Di samping anugerah, anak juga amanah
atau titipan dari Allah SWT yang harus dipelihara dengan sebaik-baiknya
sehingga pada saatnya ia kembali dalam kematiannya, ia mati dalam
keadaan suci sebagaimana dilahirkan. Di sinilah letak tanggung jawab
orang tua untuk selalu menjaga kesucian pribadi sang anak. Rasulullah
SAW bersabda: “Setiap anak dilahirkan dalam keadaan fitrah (suci).

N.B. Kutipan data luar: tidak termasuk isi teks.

Lemma PyIterable_Check_cleans_up_witness :
  (PyIterable_Check failing_ext 7 error_state = (false, PyErr_Clear error_state)
   ∧ curexc (PyErr_Clear error_state) = no_error)
  ∧ fst (PyIterable_Check answering_ext 9 quiet_state) = true
  ∧ ob_refcnt (snd (PyIterable_Check answering_ext 9 quiet_state)) !! 7%N = None.
Proof.
  split.
  - destruct (PyIterable_Check_cleans_up failing_ext 7 error_state) as [Hno _].
    apply (Hno error_state). reflexivity.
  - destruct (PyIterable_Check_cleans_up answering_ext 9 quiet_state) as [_ Hyes].
    destruct (Hyes 7%N quiet_state 1 eq_refl ltac:(discriminate) eq_refl)
      as (Htrue & Hgone & _).
    split; [exact Htrue | exact Hgone].
Defined.

(** X8.  Lazy start and idempotent dereference.  Dereferencing an iterator
    that has nothing cached polls the underlying iterator once and caches
    the element produced; dereferencing the result again, in whatever state,
    returns the same element without polling and without changing the
    state.  Dereferencing the sentinel never polls. *)
Theorem iterator_deref_lazy_then_idempotent {W} (api : HostAPI W)
    (it : iterator) (s s1 : PyState W) (p : N) :
  m_ptr (it_object it) ≠ nullptr →
  value it = mkHandle nullptr →
  PyIter_Next api (m_ptr (it_object it)) s = (p, s1) →
  p ≠ nullptr →
  PyErr_Occurred s1 = nullptr →
  let it' := mkIterator (it_object it) (mkHandle p) in
  iterator_deref api it s = (Ok (mkHandle p), it', s1)
  ∧ (∀ s' : PyState W, iterator_deref api it' s' = (Ok (mkHandle p), it', s'))
  ∧ (∀ s' : PyState W,
       iterator_deref api iterator_sentinel s'
       = (Ok (mkHandle nullptr), iterator_sentinel, s')).
Proof.
  intros Hit Hval Hnext Hp Hquiet it'.
  split; [|split].
  - unfold iterator_deref. rewrite (is_null_false _ Hit), Hval. simpl.
    unfold iterator_advance. rewrite Hnext, Hval. simpl.
    unfold object_dtor, handle_dec_ref. simpl.
    rewrite !Py_XDECREF_null, Hquiet. reflexivity.
  - intros s'. unfold iterator_deref. simpl.
    rewrite (is_null_false _ Hp), andb_false_r. reflexivity.
  - intros s'. reflexivity.
Qed.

Kedua orangtuanyalah yang bertanggung jawab apakah anak itu menjadi
Yahudi, Nasrani atau Majusi” (HR. Imam Malik, Al-Bukhari dan Muslim).
Empat Keharusan Orang Tua
Untuk membuktikan diri
sebagai orangtua yang bersyukur atas anugerah anak dan sekaligus
membuktikan bahwa mereka pandai menjaga amanah dari Allah SWT,
setidaknya ada ada empat hal yang harus diperhatikan dan dilaksanakan
oleh orangtua terhadap anak-anaknya. Pertama,
mendidik anak dengan memberikan bimbingan akhlak yang mulia sehingga
anak mengerti mana yang baik dan mana yang tidak, selanjutnya yang baik
dilaksanakan dalam kehidupan dan yang buruk ditinggalkan. Dalam proses
pendidikan kepada anak, orang tua tidak cukup hanya memberikan
arahan-arahan atau sekedar instruksi, tetapi orang tua harus mengikuti
secara langsung perkembangan kepribadian sang anak sehingga dalam kaitan
ini orangtua juga harus bergaul seakrab mungkin dengan anak-anaknya.

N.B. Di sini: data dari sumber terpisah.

(** A new [(server_name, time_slot)] pair with a valid slot is stored as
    one new row at the end of the table, with an empty roster and an id
    above the counter and above every id present (so never one handed out
    before); the counter moves to that id, and the expiry task of the row
    is created exactly when the first rendering of its card did not
    raise.  The rows already there keep their ids, rosters and keys. *)
Theorem add_server_inserts (P : presenter) (enabled : bool) (name slot : string) (ch : Z)
    (c : cworld) (st en : Z)
    (Hp : parse_time_slot (w_now (c_world c) / DAY) slot = Some (st, en))
    (Hx : existsb (same_key name slot) (w_db (c_world c)) = false) :
  let rid := next_rowid (c_seq c) (w_db (c_world c)) in
  let w1 := mk_world (app (w_db (c_world c)) [mk_row rid name slot "" ch None])
                     (w_log (c_world c)) (w_next_msg (c_world c)) (w_now (c_world c)) in
  rosters (w_db (c_world (snd (add_server P enabled name slot ch c))))
    = app (rosters (w_db (c_world c))) [(rid, ""%string)]
  /\ row_keys (w_db (c_world (snd (add_server P enabled name slot ch c))))
    = app (row_keys (w_db (c_world c))) [(name, slot)]
  /\ (c_seq c < rid)%Z /\ (forall r, In r (w_db (c_world c)) -> (r_id r < rid)%Z)
  /\ c_seq (snd (add_server P enabled name slot ch c)) = rid
  /\ c_tasks (snd (add_server P enabled name slot ch c))
     = match fst (update_schedule_message P rid ch slot [] false w1) with
       | Ok _ => app (c_tasks c) [rid]
       | Raise _ => c_tasks c
       end.
Proof.
  cbv zeta.
  destruct (add_server_new_gen P enabled name slot ch c st en Hp Hx) as [R [K [S T]]].
  split; [exact R|]; split; [exact K|].
  unfold next_rowid in *.
  split; [lia|]; split; [|split; [exact S|exact T]].
  intros r Hr; pose proof (max_id_bound _ r Hr); lia.
Qed.

Lemma add_server_inserts_witness :
  let c := mk_cworld (mk_world [mk_row 3 "Alpha" "20:00-22:00" "7:a" 5 (Some 40%Z)] [] 500
                               (100 * DAY + 12 * 3600)%Z) 4 [3%Z] in
  let P := mk_presenter (fun _ => true) (fun _ => FetchEdited) (fun _ => SendOk)
                        (fun _ => true) (fun _ => true) in
  parse_time_slot (w_now (c_world c) / DAY) "21:00-23:00"
    = Some (100 * DAY + 75600, 100 * DAY + 82800)%Z
  /\ existsb (same_key "Beta" "21:00-23:00") (w_db (c_world c)) = false
  /\ let rid := next_rowid (c_seq c) (w_db (c_world c)) in
     let w1 := mk_world (app (w_db (c_world c)) [mk_row rid "Beta" "21:00-23:00" "" 5 None])
                        (w_log (c_world c)) (w_next_msg (c_world c)) (w_now (c_world c)) in
     rosters (w_db (c_world (snd (add_server P true "Beta" "21:00-23:00" 5 c))))
       = app (rosters (w_db (c_world c))) [(rid, ""%string)]
     /\ row_keys (w_db (c_world (snd (add_server P true "Beta" "21:00-23:00" 5 c))))
       = app (row_keys (w_db (c_world c))) [("Beta", "21:00-23:00")]
     /\ (c_seq c < rid)%Z /\ (forall r, In r (w_db (c_world c)) -> (r_id r < rid)%Z)
     /\ c_seq (snd (add_server P true "Beta" "21:00-23:00" 5 c)) = rid
     /\ c_tasks (snd (add_server P true "Beta" "21:00-23:00" 5 c))
        = match fst (update_schedule_message P rid 5 "21:00-23:00" [] false w1) with
          | Ok _ => app (c_tasks c) [rid]
          | Raise _ => c_tasks c
          end.
Proof.
  intros c P.
  assert (Hp : parse_time_slot (w_now (c_world c) / DAY) "21:00-23:00"
               = Some (100 * DAY + 75600, 100 * DAY + 82800)%Z) by (vm_compute; reflexivity).
  assert (Hx : existsb (same_key "Beta" "21:00-23:00") (w_db (c_world c)) = false)
    by (vm_compute; reflexivity).
  split; [exact Hp|split; [exact Hx|]].
  exact (add_server_inserts P true "Beta" "21:00-23:00" 5 c _ _ Hp Hx).
Defined.

Lemma not_in_row_keys name slot rows :
  existsb (same_key name slot) rows = false -> ~ In (name, slot) (row_keys rows).
Proof.
  unfold row_keys; intros H Hin.
  apply in_map_iff in Hin as [r [Er Hr]].
  assert (Hs : same_key name slot r = true).
  { unfold same_key; injection Er as -> ->; rewrite !String.eqb_refl; reflexivity. }
  rewrite (proj2 (existsb_exists _ _) (ex_intro _ r (conj Hr Hs))) in H; discriminate.
Qed.

(** One run of [add_server] on its own keeps the [(server_name,
    time_slot)] pairs of the table pairwise distinct: it inserts only after
    its [SELECT] found no row with the pair, and the rest of the command
    only writes message ids.  The check and the [INSERT] are separated by
    an [await], so two runs interleaved there are not covered. *)
Theorem add_server_keys_unique (P : presenter) (enabled : bool) (name slot : string)
    (ch : Z) (c : cworld)
    (Hu : NoDup (row_keys (w_db (c_world c)))) :
  NoDup (row_keys (w_db (c_world (snd (add_server P enabled name slot ch c))))).
Proof.
  destruct (parse_time_slot (w_now (c_world c) / DAY) slot) as [[st en]|] eqn:Hp.
  - destruct (existsb (same_key name slot) (w_db (c_world c))) eqn:Hx.
    + destruct (add_server_unchanged_gen P enabled name slot ch c) as [E _];
        [intros; exact Hx|rewrite E; exact Hu].
    + destruct (add_server_new_gen P enabled name slot ch c st en Hp Hx) as [_ [K _]].
      rewrite K; apply NoDup_app; [exact Hu|repeat constructor; intros []|].
      intros a Ha [<-|[]]; exact (not_in_row_keys _ _ _ Hx Ha).
  - destruct (add_server_unchanged_gen P enabled name slot ch c) as [E _];
      [intros st en' H; congruence|rewrite E; exact Hu].
Qed.

Lemma add_server_keys_unique_witness :
  let c := mk_cworld (mk_world [mk_row 3 "Alpha" "20:00-22:00" "7:a" 5 (Some 40%Z)] [] 500
                               (100 * DAY + 12 * 3600)%Z) 4 [3%Z] in
  let P := mk_presenter (fun _ => true) (fun _ => FetchEdited) (fun _ => SendOk)
                        (fun _ => true) (fun _ => true) in
  NoDup (row_keys (w_db (c_world c)))
  /\ NoDup (row_keys (w_db (c_world (snd (add_server P true "Beta" "21:00-23:00" 5 c))))).
Proof.
  intros c P.
  assert (Hu : NoDup (row_keys (w_db (c_world c)))) by (repeat constructor; intros []).
  split; [exact Hu|].
  exact (add_server_keys_unique P true "Beta" "21:00-23:00" 5 c Hu).
Defined.

Lemma filter_find_none {A} (f : A -> bool) (l : list A) :
  find f l = None -> filter (fun x => negb (f x)) l = l.
Proof.
  induction l as [|x t IH]; cbn; [reflexivity|].
  destruct (f x); [discriminate|cbn; intros H; rewrite (IH H); reflexivity].
Qed.

Lemma filter_filter_neg {A} (f : A -> bool) (l : list A) :
  filter f (filter (fun x => negb (f x)) l) = [].
Proof.
  induction l as [|x t IH]; cbn; [reflexivity|].
  destruct (f x) eqn:E; cbn; [exact IH|rewrite E; exact IH].
Qed.

(** [remove_server] (lines 443-477) leaves exactly the rows with another
    id, in their order, whether or not the id exists and whatever happens
    to the message; when it returns, it has chosen the success text
    exactly when a row with the id existed (never the warning), whatever
    the deletion of the message did. *)
Theorem remove_server_deletes (P : presenter) (enabled : bool) (deletes : Z -> bool)
    (ch rid : Z) (w : world) :
  w_db (snd (remove_server P enabled deletes ch rid w))
    = filter (fun r => negb (r_id r =? rid)%Z) (w_db w)
  /\ forall d b, fst (remove_server P enabled deletes ch rid w) = Ok (d, b) ->
       b = existsb (fun r => (r_id r =? rid)%Z) (w_db w).
Proof.
  unfold remove_server, bind, select_rows, ret; cbn beta iota.
  destruct (find (fun r => (r_id r =? rid)%Z) (w_db w)) as [r|] eqn:Ef.
  - unfold update_db; cbn beta iota.
    match goal with
    | |- context [notify_if enabled P ch ?w1] =>
        pose proof (notify_if_db enabled P ch w1) as D;
        destruct (notify_if enabled P ch w1) as [[u|e] w2]
    end; cbn [fst snd w_db] in D |- *; rewrite D; (split; [reflexivity|]);
      intros d b Hb; [|discriminate].
    injection Hb as _ <-.
    apply find_some in Ef as [Hin Hr].
    rewrite filter_filter_neg; symmetry; apply existsb_exists; exists r; auto.
  - pose proof (notify_if_db enabled P ch w) as D.
    destruct (notify_if enabled P ch w) as [[u|e] w2]; cbn [fst snd] in D |- *;
      rewrite D, (filter_find_none _ _ Ef); (split; [reflexivity|]);
      intros d b Hb; [|discriminate].
    injection Hb as _ <-.
    symmetry; apply not_true_is_false; intros Hx.
    apply existsb_exists in Hx as [x [Hx Hfx]].
    rewrite (find_none _ _ Ef x Hx) in Hfx; discriminate.
Qed.

Lemma reset_db_gen P ch c :
  w_db (c_world (snd (reset_db P ch c))) = []
  /\ w_now (c_world (snd (reset_db P ch c))) = w_now (c_world c)
  /\ c_seq (snd (reset_db P ch c)) = 0%Z
  /\ c_tasks (snd (reset_db P ch c)) = c_tasks c
  /\ forall b, fst (reset_db P ch c) = Ok b -> b = true.
Proof.
  unfold reset_db, cbind, lift, update_db, set_seq, select_rows, notify, cret, log, raise.
  cbn [c_world c_seq c_tasks w_db w_now].
  destruct (send P ch); cbn; repeat split; try reflexivity;
    intros b Hb; try discriminate; injection Hb as <-; reflexivity.
Qed.

(** After [reset_db], ids start again from 1: the next [add_server] of a
    valid slot stores a single row, with id 1 and an empty roster. *)
Theorem reset_db_then_add_server_id_one (P : presenter) (ch ch' : Z) (enabled : bool)
    (name slot : string) (c : cworld) (st en : Z)
    (Hp : parse_time_slot (w_now (c_world c) / DAY) slot = Some (st, en)) :
  rosters (w_db (c_world (snd (add_server P enabled name slot ch' (snd (reset_db P ch c))))))
  = [(1%Z, ""%string)]
  /\ c_seq (snd (add_server P enabled name slot ch' (snd (reset_db P ch c)))) = 1%Z.
Proof.
  destruct (reset_db_gen P ch c) as [Edb [Enow [Eseq _]]].
  assert (Hp1 : parse_time_slot (w_now (c_world (snd (reset_db P ch c))) / DAY) slot
                = Some (st, en)) by (rewrite Enow; exact Hp).
  assert (Hx : existsb (same_key name slot) (w_db (c_world (snd (reset_db P ch c)))) = false)
    by (rewrite Edb; reflexivity).
  destruct (add_server_new_gen P enabled name slot ch' _ st en Hp1 Hx) as [R [_ [S _]]].
  rewrite R, S, Edb, Eseq; split; reflexivity.
Qed.

Lemma reset_db_then_add_server_id_one_witness :
  let c := mk_cworld (mk_world [mk_row 3 "Alpha" "20:00-22:00" "7:a" 5 (Some 40%Z)] [] 500
                               (100 * DAY + 12 * 3600)%Z) 4 [3%Z] in
  let P := mk_presenter (fun _ => true) (fun _ => FetchEdited) (fun _ => SendOk)
                        (fun _ => true) (fun _ => true) in
  parse_time_slot (w_now (c_world c) / DAY) "21:00-23:00"
    = Some (100 * DAY + 75600, 100 * DAY + 82800)%Z
  /\ rosters (w_db (c_world (snd (add_server P true "Beta" "21:00-23:00" 6
                                   (snd (reset_db P 5 c))))))
     = [(1%Z, ""%string)]
  /\ c_seq (snd (add_server P true "Beta" "21:00-23:00" 6 (snd (reset_db P 5 c)))) = 1%Z.
Proof.
  intros c P.
  assert (Hp : parse_time_slot (w_now (c_world c) / DAY) "21:00-23:00"
               = Some (100 * DAY + 75600, 100 * DAY + 82800)%Z) by (vm_compute; reflexivity).
  split; [exact Hp|].
  exact (reset_db_then_add_server_id_one P 5 6 true "Beta" "21:00-23:00" c _ _ Hp).
Defined.

(** ** The roster callbacks and the embed *)

Lemma filter_none_contains (r : list string) (u : string) :
  existsb (fun p => Py.contains u p) r = false ->
  filter (fun p => negb (Py.contains u p)) r = r.
Proof.
  induction r as [|p t IH]; cbn; [reflexivity|].
  intros H; apply orb_false_iff in H as [H1 H2]; rewrite H1, IH by exact H2; reflexivity.
Qed.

Rasulullah SAW bersabda: “Bergaullah dengan anak-anakmu dan bimbinglah kepada akhlak yang mulia” (HR. Muslim).
Mendidik anak agar menjadi
generasi yang shaleh dengan akhlaknya yang mulia merupakan bagian
terpenting dari tanggung jawab orangtua dalam mencegah anggota
keluarganya dari api neraka. Allah SWT berfirman: “Hai orang-orang yang beriman, jagalah dirimu dan keluargamu dari api neraka yang bahan bakarnya adalah manusia dan batu” (QS. At-Tahrim: 6).
Kedua, yang
harus diperhatikan oleh orang tua terhadap anaknya adalah memberi nafkah
yang halal dan baik. Hal ini merupakan kewajiban atau tanggung jawab
yang sangat penting. Jika terjadi perceraian antara suami dengan istri
atau bapak dengan ibu, lalu sang anak mengikuti ibunya, maka tanggung
jawab tetap terletak kepada bapak dalam menafkahi anaknya. Bila seorang
bapak tidak menafkahi anaknya dengan nafkah yang baik, maka ia disebut
sebagai orangtua yang tidak bertanggung jawab kepada anaknya. Rasulullah
SAW bersabda: “Cukuplah seseorang itu dianggap berdosa jika dia menyia-nyiakan orang yang menjadi tanggungannya” (HR. Abu Daud, Nasa`i dan Hakim).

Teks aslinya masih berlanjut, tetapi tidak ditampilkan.